Another flop: the exit polls, which initially showed Walter Veltroni, leader of the new Partito Democratico, well ahead of Berlusconi’s formation.


A bright spot was the positive showing on the left of the anti-Mafia, anti-crime political action party headed by former Palermo mayor Leoluca Orlando and by Antonio Di Pietra, the prosecutor who spearheaded the anti-corruption trials of the Nineties. Their 4.4% of the vote entitles them to 31 deputies, who are certain to be a thorn in Berlusconi’s side. Campaigning for them was the Neapolitan toxic rubbish scandal.

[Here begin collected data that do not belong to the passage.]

(* ===== verification/Schema.v ===== *)
(** * What a strict decoder accepts

    A [schema] is the shape of the JSON a Go type decodes under
    [DisallowUnknownFields]: the names an object may have, the kind of each
    value.  [Accepts A s] says that decoding into an [A] succeeds exactly on
    the values that conform to [s], whatever value is decoded into; it is
    derived from the codec, one field at a time. *)

From S2P Require Import Prelude GoString Utf8 Float64 Strconv Json GoJson.

Local Open Scope string_scope.
Local Open Scope Z_scope.

Inductive schema :=
  | SBool | SInt | SFloat | SString
  | SArr (s : schema)
  | SMap (s : schema)
  | SObj (fields : list (string * schema)).

(** Names are compared up to letter case. *)
Definition same_name (name key : string) : bool := String.eqb (fold_name name) (fold_name key).

(** [null] conforms to every schema; an integer is a literal without fraction
    and exponent in the range of [int64], a float one that does not overflow. *)
Fixpoint conforms (s : schema) (j : json) {struct s} : bool :=
  match s, j with
  | _, JNull => true
  | SBool, JBool _ => true
  | SInt, JNum n => bool_decide (is_Some (ParseInt n))
  | SFloat, JNum n => f_is_finite (numlit_float n)
  | SString, JStr _ => true
  | SArr s, JArr l => forallb (conforms s) l
  | SMap s, JObj l => forallb (λ kv, conforms s kv.2) l
  | SObj fs, JObj l =>
      forallb (λ kv,
        (fix at_key (fs : list (string * schema)) : bool :=
           match fs with
           | [] => false
           | (name, s) :: fs => if same_name name kv.1 then conforms s kv.2 else at_key fs
           end) fs) l
  | _, _ => false
  end.

(** The value of a member with key [key], against the fields of an object. *)
Fixpoint member_conforms (fs : list (string * schema)) (key : string) (v : json) : bool :=
  match fs with
  | [] => false
  | (name, s) :: fs => if same_name name key then conforms s v else member_conforms fs key v
  end.

Lemma conforms_obj fs l :
  conforms (SObj fs) (JObj l) = forallb (λ kv, member_conforms fs kv.1 kv.2) l.
Proof.
  simpl. induction l as [|kv l IH]; [done|]. simpl. rewrite IH. f_equal.
  clear IH. induction fs as [|[n s] fs IH]; [done|]. simpl. by rewrite IH.
Qed.

Class Accepts (A : Type) `{JsonCodec A} (s : schema) :=
  accepts (cur : A) j : is_Some (jdec cur j) ↔ conforms s j = true.

(** ** Basic types *)

#[export] Instance string_accepts : Accepts string SString.
Proof. intros cur []; simpl; split; intros H; try done; by destruct H. Qed.
#[export] Instance bool_accepts : Accepts bool SBool.
Proof. intros cur []; simpl; split; intros H; try done; by destruct H. Qed.
#[export] Instance int_accepts : Accepts Z SInt.
Proof.
  intros cur []; simpl; try (split; intros H; done || by destruct H).
  by rewrite bool_decide_eq_true.
Qed.
#[export] Instance float_accepts : Accepts float64 SFloat.
Proof.
  intros cur []; simpl; try (split; intros H; done || by destruct H).
  unfold ParseFloat. case_match; split; intros H'; done || by destruct H'.
Qed.

(** A fold succeeds when every step does, whatever the state. *)
Lemma foldl_is_Some {A B} (f : A → B → option A) (ok : B → bool) l a0 :
  (∀ a b, is_Some (f a b) ↔ ok b = true) →
  is_Some (foldl (λ a b, a ← a; f a b) (Some a0) l) ↔ forallb ok l = true.
Proof.
  intros Hf. revert a0. induction l as [|b l IH]; intros a0; [done|].
  simpl. rewrite andb_true_iff, <- (Hf a0 b). destruct (f a0 b) as [a1|].
  - rewrite IH. naive_solver.
  - rewrite foldl_None. split; [by intros []|by intros [? _]].
Qed.

Lemma mapM_is_Some {A B} (f : A → option B) l : is_Some (mapM f l) ↔ Forall (λ a, is_Some (f a)) l.
Proof. split; [intros [k Hk]; by eapply mapM_is_Some_1|apply mapM_is_Some_2]. Qed.

#[export] Instance slice_accepts {A} `{Accepts A s} : Accepts (list A) (SArr s).
Proof.
  intros cur j. destruct j; simpl; try (split; intros Hj; done || by destruct Hj).
  unfold dec_elems. rewrite mapM_is_Some, forallb_forall, Forall_lookup. split.
  - intros Hl j [i Hi]%list_elem_of_In%list_elem_of_lookup.
    apply (accepts (default jzero (cur !! i))), (Hl i (i, j)). by rewrite list_lookup_imap, Hi.
  - intros Hl i [k j] Hk. rewrite list_lookup_imap in Hk.
    destruct (l !! i) as [j'|] eqn:Hj; simplify_eq/=. apply accepts, Hl, list_elem_of_In.
    by eapply list_elem_of_lookup_2.
Qed.

Lemma map_dec_accepts {A} `{Accepts A s} (cur : gmap string A) j :
  is_Some (map_dec cur j) ↔ conforms (SMap s) j = true.
Proof.
  destruct j; simpl; try (split; intros Hj; done || by destruct Hj).
  unfold dec_map. apply (foldl_is_Some (λ m kv, x ← jdec jzero kv.2; Some (<[kv.1 := x]> m))).
  intros m kv. rewrite <- (accepts jzero). destruct (jdec jzero kv.2); simpl; [done|].
  split; by intros [].
Qed.

(** ** Structs *)

(** A field has a name and accepts a schema. *)
Definition field_accepts {A} (f : field A) (ns : string * schema) : Prop :=
  fd_name f = ns.1 ∧ ∀ cur j, is_Some (fd_dec f cur j) ↔ conforms ns.2 j = true.

Lemma bind_is_Some {A B} (o : option A) (f : A → B) : is_Some (a ← o; Some (f a)) ↔ is_Some o.
Proof. destruct o; simpl; [done|]. split; by intros []. Qed.

Lemma mk_field_accepts {A B} `{Accepts B s} name omit (get : A → B) set :
  field_accepts (mk_field name omit get set) (name, s).
Proof. split; [done|]. intros cur j. simpl. rewrite bind_is_Some. apply accepts. Qed.

Lemma map_field_accepts {A B} `{Accepts B s} name (get : A → gmap string B) set :
  field_accepts (map_field name get set) (name, SMap s).
Proof. split; [done|]. intros cur j. cbn [map_field fd_dec snd]. rewrite bind_is_Some. apply map_dec_accepts. Qed.

Lemma promote_accepts {A B} (get : A → B) set f ns :
  field_accepts f ns → field_accepts (promote get set f) ns.
Proof. intros [Hn Hf]. split; [done|]. intros cur j. simpl. rewrite bind_is_Some. apply Hf. Qed.

Lemma promotes_accept {A B} (get : A → B) set fs ss :
  Forall2 field_accepts fs ss → Forall2 field_accepts (map (promote get set) fs) ss.
Proof. intros Hf. apply Forall2_fmap_l. eapply Forall2_impl; [done|]. intros f ns. apply promote_accepts. Qed.

(** Fields whose names differ up to letter case: a member has at most one. *)
Definition distinct_names (ss : list (string * schema)) : Prop := NoDup (map (fold_name ∘ fst) ss).

#[export] Instance distinct_names_dec ss : Decision (distinct_names ss).
Proof. unfold distinct_names. apply _. Defined.

Lemma find_field_fold {A} (fs : list (field A)) key :
  NoDup (map (fold_name ∘ fd_name) fs) →
  find_field fs key = List.find (λ f, same_name (fd_name f) key) fs.
Proof.
  intros Hnd. unfold find_field. destruct (List.find (λ f, String.eqb _ _) fs) as [f|] eqn:E; [|done].
  induction fs as [|g fs IH]; [done|]. simpl in *. apply NoDup_cons in Hnd as [Hg Hnd].
  destruct (String.eqb_spec (fd_name g) key) as [<-|Hne]; simplify_eq.
  - unfold same_name. by rewrite String.eqb_refl.
  - unfold same_name at 1. destruct (String.eqb_spec (fold_name (fd_name g)) (fold_name key)) as [Hk|]; [|auto].
    apply find_some in E as [Hin Hf]. apply String.eqb_eq in Hf. exfalso. apply Hg. simpl. rewrite Hk, <- Hf.
    apply list_elem_of_fmap. exists f. split; [done|]. by apply list_elem_of_In.
Qed.

Lemma dec_member_accepts {A} (fs : list (field A)) ss cur kv :
  Forall2 field_accepts fs ss → distinct_names ss →
  is_Some (dec_member true fs cur kv) ↔ member_conforms ss kv.1 kv.2 = true.
Proof.
  intros Hf Hnd. unfold dec_member. rewrite find_field_fold.
  2:{ unfold distinct_names in Hnd. replace (map (fold_name ∘ fd_name) fs) with (map (fold_name ∘ fst) ss); [done|].
      clear Hnd. induction Hf as [|f ns fs ss [Hn _] _ IH]; [done|]. simpl. by rewrite Hn, IH. }
  clear Hnd. induction Hf as [|f [n s] fs ss [Hn Hs] Hf IH]; simpl; [split; [by intros [? [=]]|done]|].
  rewrite Hn. simpl. destruct (same_name n kv.1); [apply Hs|apply IH].
Qed.

Lemma strict_accepts {A} (fs : list (field A)) zero ss :
  Forall2 field_accepts fs ss → distinct_names ss → @Accepts A (strict_codec fs zero) (SObj ss).
Proof.
  intros Hf Hnd cur j. destruct j as [| | | | |l]; try (simpl; split; intros Hj; done || by destruct Hj).
  rewrite conforms_obj. cbn [jdec strict_codec dec_struct]. apply foldl_is_Some. intros a kv.
  by apply dec_member_accepts.
Qed.

(** Decoding succeeds exactly on a text that starts with a conforming value. *)
Lemma Decode_accepts {A} `{Accepts A s} data :
  is_Some (Decode (A := A) data) ↔ ∃ j rest, parse_prefix data = Some (j, rest) ∧ conforms s j = true.
Proof.
  unfold Decode. destruct (parse_prefix data) as [[j rest]|]; simpl.
  - rewrite accepts. naive_solver.
  - split; [by intros []|]. by intros (? & ? & ? & _).
Qed.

That success is part of the larger picture, a fascinating snapshot of Italy today: The election results show a country tired of the old ways and eager for new, but uncertain. They show that some sectors of the country long to emulate Berlusconi’s business success but others are troubled by the obvious presence of crime in business. They show fatigue with the vieux jeu trade unions and Seventies rhetoric but at the same time concern over the hordes of immigrants, who include a criminal component.


They also show, and perhaps this above all, fear of the future, with Berlusconi—tasteless wise cracks, hair dye, flirtatious ways and all—welcomed as a comforting, reassuring presence.


The very best election comment came from the stock market in Milan. Cement company shares suddenly rocketed: Berlusconi has promised major public works projects, with all that implies. The road may be rocky, but at least it’s a road to build, or a bridge, and building means work and profits to be spread all around, without examining the beneficiaries too closely.